Your assignment: For this exercise, output the line containing "exec_inst, dispatch. rewrite" and all lines after it to the end of the records, exactly, with no other content.

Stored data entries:
Lemma fetch_stub d off stub m k w :
  booting d off stub m -> (k < 4)%nat -> stub !! k = Some w -> pc (cpu m) = stub_addr k ->
  exists m', fetch m = Ok w m' /\ quiet m m' /\ cpu m' = put_gpr 0 0 (cpu m).
Proof using Type.
  intros Hb Hk Hw Hpc. unfold fetch. erewrite bind_ok by reflexivity. set (m1 := set_cpu _ m).
  assert (cinv m1) as Hci by apply cinv_put_gpr, (bt_cinv _ _ _ _ Hb).
  assert (booting d off stub m1) as Hb1.
  { apply (booting_quiet d off stub m); [done|by constructor|done|]. by destruct (bt_calm _ _ _ _ Hb). }
  destruct (stub_ram_at d off stub m1 k Hb1 Hk) as [Hra Hoff].
  unfold get_cpu, bind at 1. cbn [gets]. change (pc (cpu m1)) with (pc (cpu m)). rewrite Hpc.
  assert (is_u32 (stub_addr k) /\ stub_addr k / 2 ^ 29 = 5 /\ stub_addr k mod 2 ^ 12 + 4 <= 2 ^ 12)
    as (A1 & A2 & A3) by (destruct k as [|[|[|[|]]]]; [by vm_compute..|lia]).
  destruct (vaddr_read_ram m1 Hci (stub_addr k) 4 A1 ltac:(lia) ltac:(lia) A3 _ d Hra) as (m2 & E & F & _).
  rewrite ld_masked_bytes in E by (lia || apply wf_ram, Hci).
  change (Z.to_nat 4) with 4%nat in E. rewrite Hoff, (bt_words _ _ _ _ Hb1 k w Hw) in E. erewrite bind_ok by exact E.
  pose proof (forget_fields _ _ F) as (C & _ & R & B & D).
  assert (nemu_state m2 = nemu_state m1) as S by (unfold forget, set_mmu_cache in F; by injection F).
  destruct CONFIG_INSTR_LOG; (eexists; split; [reflexivity|]; split; [by constructor|exact C]).
Qed.

(** A turn that executes instruction [k] of the stub. *)
Lemma stub_turn d off stub m k w h g :
  booting d off stub m -> (k < 4)%nat -> stub !! k = Some w -> pc (cpu m) = stub_addr k ->
  decoder_get_handler w = Some h -> h <> H_tlbr ->
  (forall m1, wf m1 -> cpu m1 = put_gpr 0 0 (cpu m) ->
     to_exit h (exec_handler h (inst_ops w)) m1 = Ok tt (set_cpu (g (cpu m1)) m1)) ->
  (forall c, cp0 (g c) = cp0 c /\ has_exception (g c) = has_exception c) ->
  exists m' x, step m = Ok tt m' /\ booting d off stub m' /\ quiet m m' /\
    cpu m' = set_cp0 x (g (put_gpr 0 0 (cpu m))).
Proof using Hdc.
  intros Hb Hk Hw Hpc Hh Ht Hg Hfr. unfold step. unfold get_cpu at 1, bind at 1. cbn [gets].
  assert (exists m1, when CONFIG_INSTR_LOG (instr_enqueue_pc (pc (cpu m))) m = Ok tt m1 /\
    quiet m m1 /\ cpu m1 = cpu m /\ cinv m1) as (m1 & E1 & Q1 & C1 & I1).
  { pose proof (proj1 (CI_instr_enqueue (pc (cpu m)) 0) m (bt_cinv _ _ _ _ Hb)) as K.
    destruct CONFIG_INSTR_LOG; cbn [when] in *; eexists; (split; [reflexivity|]); split_and!;
      [by constructor|done|exact K|by constructor|done|apply Hb]. }
  assert (booting d off stub m1) as Hb1
    by (apply (booting_quiet d off stub m); [done..|]; rewrite C1; apply Hb).
  erewrite bind_ok by exact E1.
  assert ((Z.land (pc (cpu m)) 0x3 =? 0) = true) as -> by (rewrite Hpc; destruct k as [|[|[|[|]]]]; [done..|lia]).
  rewrite andb_false_r, Hdc.
  destruct (fetch_stub d off stub m1 k w Hb1 Hk Hw) as (m2 & E2 & Q2 & C2); [by rewrite C1|].
  pose proof (CI_fetch m1 I1) as I2. rewrite E2 in I2. cbn [st] in I2. rewrite C1 in C2.
  assert (exec_inst w m2 = Ok tt (set_cpu (g (cpu m2)) m2)) as E3.
  { unfold exec_inst, dispatch. rewrite Hh. apply Hg; [apply I2|done]. }
  pose proof (CI_to_exit h _ (CI_handler h w Ht) m2 I2) as I3. unfold exec_inst, dispatch in E3.
  rewrite Hh in E3. rewrite E3 in I3. cbn [st] in I3. set (m3 := set_cpu _ m2) in *.
  assert (calm (cpu m3)) as Hc3.
  { unfold m3. cbn [cpu set_cpu]. destruct (Hfr (cpu m2)) as [F1 F2]. destruct (bt_calm _ _ _ _ Hb).
    constructor; rewrite ?F1, ?F2, C2; done. }
  destruct (check_exception_calm m3 (ci_wf _ I3) Hc3) as (x & E4 & Hc4).
  pose proof (CI_check_exception m3 I3) as I4. rewrite E4 in I4. cbn [st] in I4.
  assert (quiet m (set_cpu (set_cp0 x (cpu m3)) m3)) as Q by (etrans; [exact Q1|]; etrans; [exact Q2|]; by constructor).
  exists (set_cpu (set_cp0 x (cpu m3)) m3), x. split_and!.
  - erewrite bind_ok; [exact E4|]. erewrite bind_ok by exact E2. unfold exec_inst, dispatch. by rewrite Hh.
  - by apply (booting_quiet d off stub m).
  - exact Q.
  - unfold m3. cbn [cpu set_cpu]. by rewrite C2.
Qed.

The completed task:
  { unfold exec_inst, dispatch. rewrite Hh. apply Hg; [apply I2|done]. }
  pose proof (CI_to_exit h _ (CI_handler h w Ht) m2 I2) as I3. unfold exec_inst, dispatch in E3.
  rewrite Hh in E3. rewrite E3 in I3. cbn [st] in I3. set (m3 := set_cpu _ m2) in *.
  assert (calm (cpu m3)) as Hc3.
  { unfold m3. cbn [cpu set_cpu]. destruct (Hfr (cpu m2)) as [F1 F2]. destruct (bt_calm _ _ _ _ Hb).
    constructor; rewrite ?F1, ?F2, C2; done. }
  destruct (check_exception_calm m3 (ci_wf _ I3) Hc3) as (x & E4 & Hc4).
  pose proof (CI_check_exception m3 I3) as I4. rewrite E4 in I4. cbn [st] in I4.
  assert (quiet m (set_cpu (set_cp0 x (cpu m3)) m3)) as Q by (etrans; [exact Q1|]; etrans; [exact Q2|]; by constructor).
  exists (set_cpu (set_cp0 x (cpu m3)) m3), x. split_and!.
  - erewrite bind_ok; [exact E4|]. erewrite bind_ok by exact E2. unfold exec_inst, dispatch. by rewrite Hh.
  - by apply (booting_quiet d off stub m).
  - exact Q.
  - unfold m3. cbn [cpu set_cpu]. by rewrite C2.
Qed.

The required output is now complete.